EXTRACTED RECORDS: Begin
Definition psci_do_pwrdown_sequence (power_level : Z) : M V unit :=
  _ <- ext_call "psci_do_pwrdown_cache_maintenance" [power_level] ;; ret tt.

(** [while ((wait_ms-- != 0U) && (psci_is_last_on_cpu() != 0U)) mdelay(1U);] *)
Fixpoint stop_wait (wait_ms : nat) : M V unit :=
  match wait_ms with
  | O => ret tt
  | S n =>
      b <- psci_is_last_on_cpu ;;
      if (b : bool) then mdelay 1 ;; stop_wait n else ret tt
  end.

Definition psci_stop_other_cores (wait_ms : Z) (stop_func : Z -> M V unit) : M V Z :=
  n <- gets psci_plat_core_count ;;
  for_each (steps 0 n 1) (fun idx =>
    if idx =? me then ret tt
    else
      a <- psci_get_aff_info_state_by_idx idx ;;
      if bool_decide (a = AFF_STATE_ON) then c <- cpu_node idx ;; stop_func (node_mpidr c)
      else ret tt) ;;
  if negb (wait_ms =? 0) then
    stop_wait (Z.to_nat wait_ms) ;;
    b <- psci_is_last_on_cpu ;;
    ret (if (b : bool) then PSCI_E_DENIED else PSCI_E_SUCCESS)
  else ret PSCI_E_SUCCESS.

End Common.
End Psci.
EXTRACTED RECORDS: End
Repeat every line of the records above exactly.

→ **YOUR SOLUTION**:
Definition psci_do_pwrdown_sequence (power_level : Z) : M V unit :=
  _ <- ext_call "psci_do_pwrdown_cache_maintenance" [power_level] ;; ret tt.

(** [while ((wait_ms-- != 0U) && (psci_is_last_on_cpu() != 0U)) mdelay(1U);] *)
Fixpoint stop_wait (wait_ms : nat) : M V unit :=
  match wait_ms with
  | O => ret tt
  | S n =>
      b <- psci_is_last_on_cpu ;;
      if (b : bool) then mdelay 1 ;; stop_wait n else ret tt
  end.

Definition psci_stop_other_cores (wait_ms : Z) (stop_func : Z -> M V unit) : M V Z :=
  n <- gets psci_plat_core_count ;;
  for_each (steps 0 n 1) (fun idx =>
    if idx =? me then ret tt
    else
      a <- psci_get_aff_info_state_by_idx idx ;;
      if bool_decide (a = AFF_STATE_ON) then c <- cpu_node idx ;; stop_func (node_mpidr c)
      else ret tt) ;;
  if negb (wait_ms =? 0) then
    stop_wait (Z.to_nat wait_ms) ;;
    b <- psci_is_last_on_cpu ;;
    ret (if (b : bool) then PSCI_E_DENIED else PSCI_E_SUCCESS)
  else ret PSCI_E_SUCCESS.

End Common.
End Psci.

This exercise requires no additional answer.